For higher-value cars (Bentayga, RSQ8, Lamborghini, etc.): - Minimum driver age: 25 (we sometimes approve 23–24 with a clean licence — message us) - Minimum licence-held duration: 2 years - Sometimes a deposit override per booking — but our standard is the AED 2,500 hold + AED 495 booking fee, the same on every car
What we don't ask for: - A UAE address (your hotel name is fine) - A UAE phone number (international roaming is fine, but a UAE SIM is helpful for Salik queries — most rentals come with the car's Salik tag already loaded) - A return ticket (we just want to know your return date so we can plan handover)

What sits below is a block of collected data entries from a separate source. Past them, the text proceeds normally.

(** The completion list after two PUTs of the same new day: unchanged
    in the serial schedules, the day pushed twice otherwise. *)
Lemma same_day_completed tzo id t m w v h l :
  find_by_id (habbits w) id = Some h → day_set tzo (Habbit.completedDates h) →
  set_hours_start tzo (Some t) = Some m → local_day tzo t ∉ days tzo (Habbit.completedDates h) →
  interleaving [RdA; WrA] [RdB; WrB] l →
  let ds := Habbit.completedDates h in
  let final := completed id (exec tzo id (Some t) (Some t) l w v) in
  (serial l → final = Some ds) ∧ (¬ serial l → final = Some (ds ++ [m; m])).
Proof.
  intros Hf Hds Hm Hnot Hil ds final.
  pose proof (toggle_op_absent tzo t m Hm _ Hds Hnot) as Hop.
  pose proof (toggle_op_pushed tzo t m Hm _ Hds Hnot) as Hop1.
  unfold final, completed, exec, exec_conc, serial.
  destruct (interleavings_two_two _ _ _ _ _ Hil) as [-> | [-> | [-> | [-> | [-> | -> ]]]]];
    repeat conc_step PUT_write_found PUT_write_stale; exec_steps; split; intros Hs.
  all: first [ exfalso; apply Hs; (by left) || (by right) | destruct Hs as [Hs|Hs]; discriminate Hs | idtac ].
  all: unfold push; by rewrite <- ?app_assoc.
Qed.

(** ** Properties *)

(** C11. Two PUTs toggling the same day, not yet completed, of one habit:
    in the two serial schedules the second request finds the day the
    first pushed and splices it out, so the list is as before; in the
    four interleavings where both read before either saves, both push
    the day ([$push] does not check the version), and the day is booked
    twice: [completedDates] is no longer a day set.  The specification
    (section 5) asks for one entry per day under concurrent toggles. *)
Theorem concurrent_toggles_duplicate_day tzo id t m w v h l :
  find_by_id (habbits w) id = Some h → day_set tzo (Habbit.completedDates h) →
  set_hours_start tzo (Some t) = Some m → local_day tzo t ∉ days tzo (Habbit.completedDates h) →
  interleaving [RdA; WrA] [RdB; WrB] l →
  let ds := Habbit.completedDates h in
  let final := completed id (exec tzo id (Some t) (Some t) l w v) in
  (serial l → final = Some ds) ∧
  (¬ serial l → final = Some (ds ++ [m; m]) ∧ ¬ day_set tzo (ds ++ [m; m])).
Proof.
  intros Hf Hds Hm Hnot Hil ds final.
  destruct (same_day_completed tzo id t m w v h l Hf Hds Hm Hnot Hil) as [Hser Hpar].
  split; [exact Hser|]. intros Hs. split; [exact (Hpar Hs)|apply dup_not_day_set].
Qed.

(** C13. Two PUTs toggling two different days, neither completed, of one
    habit are linearizable: whatever the interleaving of their reads and
    saves, the store is the one the two handlers give run one after the
    other, in the order of their saves; no day is lost, because each
    save sends a [$push] of its day. *)
Theorem concurrent_toggles_linearizable tzo s uid id tA tB mA mB w v h l :
  session_user s = Some uid →
  find_by_id (habbits w) id = Some h → day_set tzo (Habbit.completedDates h) →
  set_hours_start tzo (Some tA) = Some mA → set_hours_start tzo (Some tB) = Some mB →
  local_day tzo tA ∉ days tzo (Habbit.completedDates h) →
  local_day tzo tB ∉ days tzo (Habbit.completedDates h) →
  local_day tzo tA ≠ local_day tzo tB →
  interleaving [RdA; WrA] [RdB; WrB] l →
  let putA := PUT tzo s (Some (mk_put (IdValid id) (Some tA))) in
  let putB := PUT tzo s (Some (mk_put (IdValid id) (Some tB))) in
  exec tzo id (Some tA) (Some tB) l w v =
    match first_writer l with
    | Some WrB => (run putA (run putB w).2).2
    | _ => (run putB (run putA w).2).2
    end.
Proof.
  intros Hs Hf Hds HmA HmB HA HB Hne Hil putA putB.
  destruct (toggle_absent tzo tA mA HmA _ Hds HA) as [HtA HdsA].
  destruct (toggle_absent tzo tB mB HmB _ Hds HB) as [HtB HdsB].
  pose proof (other_day_absent tzo tA tB mA _ HmA Hne HB) as HBA.
  pose proof (other_day_absent tzo tB tA mB _ HmB (not_eq_sym Hne) HA) as HAB.
  destruct (toggle_absent tzo tB mB HmB _ HdsA HBA) as [HtBA _].
  destruct (toggle_absent tzo tA mA HmA _ HdsB HAB) as [HtAB _].
  pose proof (toggle_op_absent tzo tA mA HmA _ Hds HA) as HopA.
  pose proof (toggle_op_absent tzo tB mB HmB _ Hds HB) as HopB.
  pose proof (toggle_op_absent tzo tB mB HmB _ HdsA HBA) as HopBA.
  pose proof (toggle_op_absent tzo tA mA HmA _ HdsB HAB) as HopAB.
  unfold exec, exec_conc, putA, putB.
  destruct (interleavings_two_two _ _ _ _ _ Hil) as [-> | [-> | [-> | [-> | [-> | -> ]]]]];
    repeat conc_step PUT_write_found PUT_write_stale; exec_steps; cbn [first_writer].
  all: erewrite (PUT_run_found tzo s uid w id h); [|done|done|eassumption]; cbn [snd].
  all: erewrite (PUT_run_found tzo s uid _ id); [|done|find_tac|
         cbn [Habbit.completedDates Habbit.touch Habbit.set_completedDates]; eassumption].
  all: reflexivity.
Qed.

(** C15. Two PUTs removing the same day, the last one completed, of one
    habit: in the two serial schedules the first removes the day and
    the second, reading the list without it, adds it back; in the four
    interleavings where both read before either saves, both send a
    [$set] of the list without the day filtered on the version they
    read, so the first save removes the day and the second matches
    nothing and throws a [VersionError]: that request is answered 500
    and the day stays removed. *)
Theorem concurrent_removals_conflict tzo id t m w v h ds l :
  find_by_id (habbits w) id = Some h → Habbit.completedDates h = ds ++ [m] → day_set tzo ds →
  set_hours_start tzo (Some t) = Some m → local_day tzo t ∉ days tzo ds →
  interleaving [RdA; WrA] [RdB; WrB] l →
  let c := exec_conc tzo id (Some t) (Some t) l w v in
  (serial l → completed id (cw c) = Some (ds ++ [m]) ∧ errors c = 0%nat) ∧
  (¬ serial l → completed id (cw c) = Some ds ∧ errors c = 1%nat).
Proof.
  intros Hf Hh Hds Hm Hnot Hil c.
  pose proof (toggle_op_pushed tzo t m Hm _ Hds Hnot) as Hop1. rewrite <- Hh in Hop1.
  pose proof (toggle_op_absent tzo t m Hm _ Hds Hnot) as Hop.
  unfold c, completed, exec_conc, serial.
  destruct (interleavings_two_two _ _ _ _ _ Hil) as [-> | [-> | [-> | [-> | [-> | -> ]]]]];
    repeat conc_step PUT_write_found PUT_write_stale; exec_steps; rewrite ?find_advance;
    repeat conc_step PUT_write_found PUT_write_stale; exec_steps; split; intros Hs.
  all: first [ exfalso; apply Hs; (by left) || (by right) | destruct Hs as [Hs|Hs]; discriminate Hs | idtac ].
  all: done.
Qed.

(** ** Witnesses: habit 5 of [demo_habbit_world], no completion yet *)

(** Two PUTs for 2024-03-01 whose reads both come first book the day
    twice. *)
Lemma concurrent_toggles_duplicate_day_witness :
  completed 5 (exec 0 5 (Some mar1) (Some mar1) [RdA; RdB; WrA; WrB] demo_habbit_world 0) =
    Some [mar1; mar1].
Proof.
  assert (day_set 0 (Habbit.completedDates demo_habbit)) as Hd
    by (unfold day_set, days; simpl; split; constructor).
  destruct (concurrent_toggles_duplicate_day 0 5 mar1 mar1 demo_habbit_world 0 demo_habbit
              [RdA; RdB; WrA; WrB] eq_refl Hd eq_refl ltac:(intros Hin; inversion Hin)
              ltac:(repeat constructor)) as [_ Hdup].
  exact (proj1 (Hdup ltac:(intros [Hs|Hs]; discriminate Hs))).
Defined.

(** PUTs for 2024-03-01 (A) and 2024-03-02 (B), both reads first, A
    saving first: the store of PUT A then PUT B. *)
Lemma concurrent_toggles_linearizable_witness :
  exec 0 5 (Some mar1) (Some (mar1 + msPerDay)) [RdA; RdB; WrA; WrB] demo_habbit_world 0 =
    (run (PUT 0 (Some (Some 1%N)) (Some (mk_put (IdValid 5) (Some (mar1 + msPerDay)))))
       (run (PUT 0 (Some (Some 1%N)) (Some (mk_put (IdValid 5) (Some mar1)))) demo_habbit_world).2).2.
Proof.
  assert (day_set 0 (Habbit.completedDates demo_habbit)) as Hd
    by (unfold day_set, days; simpl; split; constructor).
  exact (concurrent_toggles_linearizable 0 (Some (Some 1%N)) 1 5 mar1 (mar1 + msPerDay) mar1 (mar1 + msPerDay)
           demo_habbit_world 0 demo_habbit [RdA; RdB; WrA; WrB] eq_refl eq_refl Hd eq_refl eq_refl
           ltac:(intros Hin; inversion Hin) ltac:(intros Hin; inversion Hin)
           ltac:(intros Hc; vm_compute in Hc; discriminate Hc) ltac:(repeat constructor)).
Defined.

(** Habit 5 completed on 2024-03-01 only; two PUTs for that day whose
    reads both come first: the day is removed and one request fails. *)
Lemma concurrent_removals_conflict_witness :
  let w := set_habbits demo_world [(5%N, Habbit.set_completedDates demo_habbit [mar1])] in
  completed 5 (cw (exec_conc 0 5 (Some mar1) (Some mar1) [RdA; RdB; WrA; WrB] w 0)) = Some [] ∧
  errors (exec_conc 0 5 (Some mar1) (Some mar1) [RdA; RdB; WrA; WrB] w 0) = 1%nat.
Proof.
  intros w.
  destruct (concurrent_removals_conflict 0 5 mar1 mar1 w 0 (Habbit.set_completedDates demo_habbit [mar1]) []
              [RdA; RdB; WrA; WrB] eq_refl eq_refl ltac:(split; constructor) eq_refl
              ltac:(intros Hin; inversion Hin) ltac:(repeat constructor)) as [_ Hconf].
  exact (Hconf ltac:(intros [Hs|Hs]; discriminate Hs)).
Defined.

End ConcurrentPUT.

(** ** Two concurrent streak resets *)

Module ConcurrentReset.
Import Streak.StreakRoute.

(** The store and the user each request has loaded. *)
Record rconc := mk_rconc { rw : World; rloadedA : option User.t; rloadedB : option User.t }.

Section resets.
Context (uid : oid).

(** The write phase of POST (lines 77-84): [history.push(new Date())]
    registers a [$push], [currentStreakStart = new Date()] a [$set] and
    [save()] a [$set] of [updatedAt] (three clock readings); the update
    applies to the user as stored, whatever the request loaded.  A
    [$push] increments [__v] without filtering on it, so the save
    matches whenever the user exists. *)
Definition POST_write (w : World) : World :=
  let t1 := clock_at w 0 in
  let t2 := clock_at w 1 in
  let t := clock_at w 2 in
  match find_by_id (users w) uid with
  | Some us =>
      set_users (advance w 3) (replace_by_id (users w) uid
        (User.touch (User.set_start (User.set_history us (push (User.history us) t1)) (Some t2)) t))
  | None => advance w 3
  end.

Definition exec_reset_step (c : rconc) (st : req_step) : rconc :=
  match st with
  | RdA => mk_rconc (rw c) (find_by_id (users (rw c)) uid) (rloadedB c)
  | RdB => mk_rconc (rw c) (rloadedA c) (find_by_id (users (rw c)) uid)
  | WrA => match rloadedA c with Some _ => mk_rconc (POST_write (rw c)) (rloadedA c) (rloadedB c) | None => c end
  | WrB => match rloadedB c with Some _ => mk_rconc (POST_write (rw c)) (rloadedA c) (rloadedB c) | None => c end
  end.

(** The store after the steps [l], from [w] with nothing loaded. *)
Definition exec_resets (l : list req_step) (w : World) : World :=
  rw (fold_left exec_reset_step l (mk_rconc w None None)).
End resets.

(** ** Lemmas *)

(** With nothing between its read and its write, a reset writes what
    the handler writes. *)
Lemma POST_write_run s uid w u :
  session_user s = Some uid → find_by_id (users w) uid = Some u →
  POST_write uid w = (run (POST s) w).2.
Proof. intros Hs Hf. rewrite (POST_run s w uid Hs u Hf). unfold POST_write. by rewrite Hf. Qed.

Lemma find_reset uid w u :
  find_by_id (users w) uid = Some u →
  find_by_id (users (POST_write uid w)) uid =
    Some (User.touch (User.set_start (User.set_history u (push (User.history u) (clock_at w 0)))
                        (Some (clock_at w 1))) (clock_at w 2)).
Proof. intros Hf. unfold POST_write. rewrite Hf. by eapply find_by_id_replace_eq. Qed.

(** A reset takes three clock readings. *)
Lemma POST_write_clock uid w k : clock_at (POST_write uid w) k = clock_at w (k + 3).
Proof. unfold POST_write, clock_at. destruct (find_by_id _ _); simpl; f_equal; lia. Qed.

(** ** Properties *)

(** C14. Two concurrent resets of one user are linearizable: whatever
    the interleaving of their reads and saves, the store is the one the
    handler gives run twice; both resets are in [history] (the first
    save's reset time, then the second's) and the start is the second
    save's, as section 5 of the specification says (both appends land,
    the last writer wins on [currentStreakStart]). *)
Theorem concurrent_resets_linearizable s uid w u l :
  session_user s = Some uid → find_by_id (users w) uid = Some u →
  interleaving [RdA; WrA] [RdB; WrB] l →
  exec_resets uid l w = (run (POST s) (run (POST s) w).2).2 ∧
  User.history <$> find_by_id (users (exec_resets uid l w)) uid =
    Some (User.history u ++ [clock_at w 0; clock_at w 3]) ∧
  User.currentStreakStart <$> find_by_id (users (exec_resets uid l w)) uid = Some (Some (clock_at w 4)).
Proof.
  intros Hs Hf Hil.
  pose proof (find_reset uid w u Hf) as Hf1.
  assert (exec_resets uid l w = POST_write uid (POST_write uid w)) as ->.
  { unfold exec_resets.
    destruct (interleavings_two_two _ _ _ _ _ Hil) as [-> | [-> | [-> | [-> | [-> | -> ]]]]];
      cbn [fold_left exec_reset_step rw rloadedA rloadedB]; rewrite ?Hf; cbn [rw rloadedA rloadedB];
      rewrite ?Hf1; done. }
  rewrite (find_reset uid _ _ Hf1), !POST_write_clock. cbn. split_and!.
  - rewrite <- (POST_write_run s uid w u Hs Hf). exact (POST_write_run s uid _ _ Hs Hf1).
  - unfold push. by rewrite <- app_assoc.
  - done.
Qed.
Fixpoint strict_run (tags : list string) (stack : list bool)
    (out : list token) : option (list bool) :=
  match out with
  | [] => Some stack
  | n :: out' =>
      match strict_step tags stack n with
      | Some stack' => strict_run tags stack' out'
      | None => None
      end
  end.

Definition strict_eval (tags : list string) (stack : list bool)
    (out : list token) : option bool :=
  match strict_run tags stack out with
  | Some (v :: _) => Some v
  | _ => None
  end.

(** ** Expression trees *)

(** Boolean expressions over tag literals, as trees. *)
Inductive bexp : Type :=
  | ETag (v : string)
  | ENot (e : bexp)
  | EAnd (l r : bexp)
  | EOr (l r : bexp).

(** The binding strength of the top of a tree: the precedence of its
    operator, and [4] for a literal. *)
Definition level (e : bexp) : nat :=
  match e with
  | ETag _ => 4
  | ENot _ => 3
  | EAnd _ _ => 2
  | EOr _ _ => 1
  end.

(** The tokens of a tree written where binding strength [k] is required,
    with the parentheses that precedence and left associativity make
    necessary and no others. *)
Fixpoint toks (k : nat) (e : bexp) : list token :=
  let raw :=
    match e with
    | ETag v => [TTag v]
    | ENot e1 => TNot :: toks 4 e1
    | EAnd l r => toks 2 l ++ TAnd :: toks 3 r
    | EOr l r => toks 1 l ++ TOr :: toks 2 r
    end in
  if (level e <? k)%nat then TLParen :: raw ++ [TRParen] else raw.
(** * Image search client and its similarity index

    A shallow embedding of the presentation-layer client
    ([src/app/page.tsx] and the second copy of the page kept in
    [src/unnamed/part_000]) and of the vector index that backs it.

    - [Js]: the JavaScript values and built-ins the client relies on
      (UTF-16 strings, [encodeURIComponent], template literals over
      numbers, [fetch], [Response], [FormData]), with a small state and
      exception monad for code that awaits and throws.
    - [ReactQuery]: the part of the query cache the page uses.
    - [Page] and [Part000]: the two source files, definition by definition.
    - [Engine]: the vector index of the specification (section 4.1), over
      binary64 floating-point numbers; its code is not part of the
      sources, so it is modelled from the text.

    Theorems follow the definitions. *)

From Stdlib Require Import Floats.
From Stdlib Require Import ZArith NArith QArith List Ascii String DecimalString.
From Stdlib Require DecimalPos DecimalZ.
From Stdlib Require Import Lia.
From stdpp Require Import base option strings list gmap sorting.
Import ListNotations.

(** ** JavaScript values and built-ins *)

Module Js.

(** A JavaScript string is a sequence of UTF-16 code units. *)
Definition jsstring := list N.

(** An ASCII literal of the source, as code units. *)
Definition js (s : string) : jsstring :=
  map N_of_ascii (list_ascii_of_string s).

(** [!!s] on a string: the empty string is the only falsy one. *)
Definition truthy (s : jsstring) : bool :=
  match s with
  | [] => false
  | _ :: _ => true
  end.

(** [a || b] on strings. *)
Definition or_else (a b : jsstring) : jsstring :=
  if truthy a then a else b.
(** The permalink derived from the dynamic id: the payload's, else the
    envelope's, else none. *)
Definition dynamic_id_link (item data : JV) : JV :=
  let id := jor (optprop data "dynamic_id")
                (optprop (optprop item "desc") "dynamic_id") in
  if truthy id then JStr ("https://t.bilibili.com/" ++ text_of id) else JStr "".

(** ** Vocabulary for further properties *)

Fixpoint has_lf (s : string) : bool :=
  match s with
  | EmptyString => false
  | String c r => Ascii.eqb c lf || has_lf r
  end.

(** Every CR LF pair turned into a bare LF. *)
Fixpoint crlf_to_lf (s : string) : string :=
  match s with
  | EmptyString => EmptyString
  | String c r =>
      match r with
      | String c' r' =>
          if Ascii.eqb c cr && Ascii.eqb c' lf
          then String lf (crlf_to_lf r')
          else String c (crlf_to_lf r)
      | EmptyString => String c EmptyString
      end
  end.

(** A pattern source read back: a backslash and the character it escapes
    are dropped. *)
Fixpoint drop_escapes (s : string) : string :=
  match s with
  | EmptyString => EmptyString
  | String c r =>
      if Ascii.eqb c (ascii_of_nat 92)
      then match r with
           | String _ r' => drop_escapes r'
           | EmptyString => EmptyString
           end
      else String c (drop_escapes r)
  end.

Fixpoint without_backslashes (s : string) : string :=
  match s with
  | EmptyString => EmptyString
  | String c r =>
      if Ascii.eqb c (ascii_of_nat 92) then without_backslashes r
      else String c (without_backslashes r)
  end.

(** The elements of an array field; a field that is absent or holds no
    value counts as the empty array. *)
Definition as_list (v : JV) : option (list JV) :=
  match v with
  | JArr l => Some l
  | _ => if truthy v then None else Some []
  end.

(** The cover tag of lines 165-169 and the campaign cover of lines
    171-173. *)
Definition cover_tag (data : JV) : string :=
  if truthy (optprop data "cover") then
    if truthy (optprop (optprop data "cover") "unclipped")
    then img_tag (optprop (optprop data "cover") "unclipped")
    else img_tag (optprop data "cover")
  else "".

Definition sketch_cover_tag (data : JV) : string :=
  if truthy (wrapped data "sketch" "cover_url")
  then img_tag (optprop (optprop data "sketch") "cover_url")
  else "".

(** ** Sample entries *)

Module Samples.

(** JSON text is written with [q] for the quotation mark. *)
Definition q : string := dq.
Definition key (k : string) : string := q ++ k ++ q ++ ":".
Definition str (s : string) : string := q ++ s ++ q.

Definition obj (members : list string) : string := "{" ++ join "," members ++ "}".

(** The payload of the specification's round-trip scenario. *)
Definition card_plain : JV :=
  JStr (obj [key "item" ++ obj [key "title" ++ str "T";
                                key "description" ++ str "D"]]).
(** [\s*] gets past the blanks a text starts with. *)
Lemma greedy_blank_prefix (k : str -> str -> option Re.mstate) (lead : str) :
  forall bef rest,
    blank lead -> Re.is_match (k (rev lead ++ bef) rest) = true ->
    Re.is_match (Re.greedy true ws k bef (lead ++ rest)) = true.
Proof.
  induction lead as [| c lead IH]; intros bef rest Hb H.
  - apply greedy_zero. exact H.
  - apply Forall_cons in Hb as [Hc Hb]. cbn [app Re.greedy].
    rewrite (cls_match_ws true), Hc, is_match_orelse.
    rewrite IH; [reflexivity | exact Hb |].
    cbn [rev] in H. rewrite <- app_assoc in H. exact H.
Qed.

(** X12. A text that opens with a greeting word is a greeting, and the
    greeting rule comes first: the reply fires no tool and changes nothing,
    whatever follows the word (a time word, an expression, a memory
    command); without a delegate its text is the fixed welcome. *)
Theorem greeting_comes_first (self : t) (user : str)
        (history : option (list Turn.t)) :
  opens_with_greeting user ->
  _is_greeting user = true
  /\ chat self user history
     = (AgentReply.mk
          (or_else (_openai_reply self user (history_of history)) hello_text) [],
        self)
  /\ (_client self = None ->
      chat self user history = (AgentReply.mk hello_text [], self)).
Proof.
  intros (lead & w' & post & -> & Hlead & Hw & Hpost).
  assert (Hg : _is_greeting (lead ++ w' ++ post) = true).
  { unfold _is_greeting, Re.rmatch, Pattern.greeting, word.
    cbn [Re.run Re.before Re.after Re.groups].
    apply greedy_blank_prefix; [exact Hlead |]. rewrite app_nil_r.
    rewrite !is_match_orelse.
    assert (Hword : forall w, w <> [] -> forallb is_ascii_lower w = true ->
                              w = map ascii_lower w' ->
                              Re.eat true w (rev lead) (w' ++ post)
                              = Some (rev w' ++ rev lead, post)
                              /\ Re.at_word_boundary (rev w' ++ rev lead) post = true).
    { intros w Hne Hl Hm. split.
      - apply eat_letters; [exact Hl | symmetry; exact Hm].
      - exact (boundary_after_letters w w' (rev lead) post Hne Hl (eq_sym Hm) Hpost). }
    unfold greeting_words in Hw. cbn [In] in Hw.
    destruct Hw as [Hw | [Hw | [Hw | [Hw | [Hw | [Hw | []]]]]]];
      match type of Hw with
      | ?w = _ =>
        destruct (Hword w ltac:(discriminate) eq_refl Hw) as [He Hb]
      end;
      rewrite He; cbn [Re.run Re.before Re.after Re.groups].
    1-5: rewrite Hb; cbn [Re.is_match];
      repeat rewrite ?orb_true_l, ?orb_true_r; reflexivity.
    match goal with
    | |- context [Re.greedy true ws ?k ?b ?a] =>
      rewrite (greedy_zero ws k b a)
    end.
    - repeat rewrite ?orb_true_l, ?orb_true_r; reflexivity.
    - rewrite is_match_orelse, Hb. apply orb_true_r. }
  split; [exact Hg |]. split; [exact (chat_greeting self _ history Hg) |].
  intros Hc. rewrite (chat_greeting self _ history Hg).
  unfold _openai_reply. rewrite Hc. reflexivity.
Qed.
(** Modelled from the spec: the argument binding of the apply protocol,
    which is not in [builtin.c]; [params] are bound to [args] by position in
    [frame], as far as both lists go. *)
Fixpoint bind_params (n : nat) (frame params args : ptr) : M unit :=
  match n with
  | O => out_of_fuel
  | S n' =>
      tp <- type_of params ;;
      ta <- type_of args ;;
      if val_type_eqb tp VAL_CELL && val_type_eqb ta VAL_CELL then
        p <- car params ;;
        a <- car args ;;
        _ <- add_variable frame p a ;;
        dp <- cdr params ;;
        da <- cdr args ;;
        bind_params n' frame dp da
      else ret tt
  end.

(** Modelled from the spec: the new child frame of a call, whose parent is
    the environment the function captured; not in [builtin.c]. *)
Definition new_frame (up params args : ptr) : M ptr :=
  n <- Nil no_loc ;;
  frame <- cons n up ;;
  bind_params fuel frame params args ;;;
  ret frame.

Variable eval : ptr -> ptr -> M ptr.

(** Modelled from the spec: [eval_list(env, list)], which is not in
    [builtin.c]; it produces a new list, in the original order, of the
    values of the elements, and on the first Error result stops and
    returns that Error. *)
Fixpoint eval_list_loop (n : nat) (env list : ptr) : M ptr :=
  match n with
  | O => out_of_fuel
  | S n' =>
      t <- type_of list ;;
      if val_type_eqb t VAL_CELL then
        a <- car list ;;
        x <- eval env a ;;
        tx <- type_of x ;;
        if val_type_eqb tx VAL_ERROR then ret x
        else
          d <- cdr list ;;
          rest <- eval_list_loop n' env d ;;
          tr <- type_of rest ;;
          if val_type_eqb tr VAL_ERROR then ret rest
          else cons x rest
      else
        l <- loc_of list ;; Nil l
  end.
(** * moauthd: a shallow embedding of the authorization server core

    The development follows the C sources of the daemon:
    - [moauthd/server.c]: the application registry
      ([moauthdAddApplication], [moauthdFindApplication],
      [compare_applications]) and the configuration loader
      ([get_seconds], [load_config]);
    - [moauthd/client.c]: the request pipeline ([moauthdRunClient]) and the
      endpoint handlers [do_introspect] and [do_token];
    - the authorization support of the moauth library: the client helper
      [moauthAuthorize].

    C strings are [string]s (no embedded NUL), a nullable [char *] is an
    [option string], [int]/[time_t]/[gid_t] values are [Z] with the
    wrap-around written out where the code relies on it. *)

From Stdlib Require Import ZArith String Ascii List Bool Lia Sorted.
From stdpp Require Import base option list gmap strings pretty.

Local Open Scope string_scope.
Local Open Scope list_scope.
Local Open Scope Z_scope.

(** ** The C library functions the daemon calls *)

Module CLib.

Definition byte_of (c : ascii) : Z := Z.of_N (N_of_ascii c).

(** [isspace()] in the C locale. *)
Definition isspace (c : ascii) : bool :=
  let n := byte_of c in (n =? 32) || ((9 <=? n) && (n <=? 13)).

(** [isdigit()]. *)
Definition isdigit (c : ascii) : bool :=
  let n := byte_of c in (48 <=? n) && (n <=? 57).

(** [tolower()] in the C locale, on the byte value. *)
Definition tolower (c : ascii) : Z :=
  let n := byte_of c in
  if (65 <=? n) && (n <=? 90) then n + 32 else n.

(** [strcmp()]: the sign of the difference of the first two bytes that
    differ, the end of a string coming before every byte. *)
Fixpoint strcmp (a b : string) : Z :=
  match a, b with
  | EmptyString, EmptyString => 0
  | EmptyString, String _ _ => -1
  | String _ _, EmptyString => 1
  | String x a', String y b' =>
      if byte_of x =? byte_of y then strcmp a' b'
      else if byte_of x <? byte_of y then -1 else 1
  end.

(** [strcasecmp()]: as [strcmp] on the lower-cased bytes. *)
Fixpoint strcasecmp (a b : string) : Z :=
  match a, b with
  | EmptyString, EmptyString => 0
  | EmptyString, String _ _ => -1
  | String _ _, EmptyString => 1
  | String x a', String y b' =>
      if tolower x =? tolower y then strcasecmp a' b'
      else if tolower x <? tolower y then -1 else 1
  end.

(** [strchr(s, c) != NULL]. *)
Fixpoint strchr (s : string) (c : ascii) : bool :=
  match s with
  | EmptyString => false
  | String x s' => if Ascii.eqb x c then true else strchr s' c
  end.

Definition LONG_MAX : Z := 9223372036854775807.
Definition LONG_MIN : Z := -9223372036854775808.

(** The value of a C [int] holding [z] after a conversion or an
    arithmetic operation: reduction modulo 2^32 into the signed range. *)
Definition to_int (z : Z) : Z := (z + 2147483648) mod 4294967296 - 2147483648.

(** The value of an unsigned 32-bit [gid_t]/[uid_t] holding [z]. *)
Definition to_u32 (z : Z) : Z := z mod 4294967296.

Fixpoint skip_space (s : string) : string :=
  match s with
  | String c s' => if isspace c then skip_space s' else s
  | EmptyString => s
  end.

The handover usually takes 10–15 minutes at your hotel or address of choice in Dubai. Bring the three documents above (plus IDP if needed) and you'll be on the road quickly. For the full pre-trip checklist, including booking timing and what to inspect before you sign, see our first time renting a luxury car in Dubai guide.
How long is an IDP valid for use in Dubai?
An International Driving Permit is valid for 1 year from the date of issue, in every country that issues one. That validity applies in the UAE the same way it applies anywhere else — so the IDP needs to be unexpired on the day you start your rental, and ideally for the duration of the rental.
For practical purposes: get your IDP within a few weeks of flying. If you got one for a previous trip last year, check the date before relying on it — they expire silently and you can't extend them.
One caveat that catches people out: an IDP only certifies your home licence, so the home licence also needs to be valid. If your driving licence is expiring during your Dubai trip, the IDP doesn't keep you legal — you'd need to renew the home licence first. Worth checking against your travel dates.
For the broader rules of the road once you're behind the wheel — speed limits, Salik tolls, what fines look like, what to do if you're stopped — our Dubai driving rules for tourists guide is the next read after this one.
Can I rent a car in Dubai without an IDP if I forgot to get one?
If you fly to Dubai from a country that requires an IDP and you didn't get one before you left, you cannot get one in the UAE — IDPs only issue in the country that issued your home licence. You have three options.
Option 1: arrange a chauffeur-driven rental. All of our cars are available with a driver at an additional daily rate, and the driver covers the licence requirement on the rental. This is the cleanest fix if you want a luxury car experience but can't drive yourself. Message us on WhatsApp (+971 58 808 6137) and we'll quote it.
Option 2: use Uber, Careem, and metered taxis. Dubai's ride-hailing and taxi network is extensive, modern, and well-priced for short city distances. If your trip is mostly Dubai-mall-to-Dubai-mall, this works — though it gets expensive over multi-day trips and won't get you to Abu Dhabi or Hatta easily.
Option 3: have a travel companion who's on the approved list rent in their name. If you're travelling with someone whose licence doesn't require an IDP (a British, EU, US, Canadian, or Australian driver in the group), they can be the named driver on the rental. Additional drivers can sometimes be added at handover with their licence — but the primary driver has to be a legitimate holder.
What you cannot do: drive without a valid licence-plus-IDP combination. Driving on an unrecognised foreign licence is treated as driving without a licence under UAE law, and the fine is heavy (AED 5,000+) plus impoundment of the vehicle. Not worth the risk.
We quietly avoid putting customers into this situation by asking for licence country at booking. If yours needs an IDP and you don't have one, we'll flag it and propose the chauffeur path instead.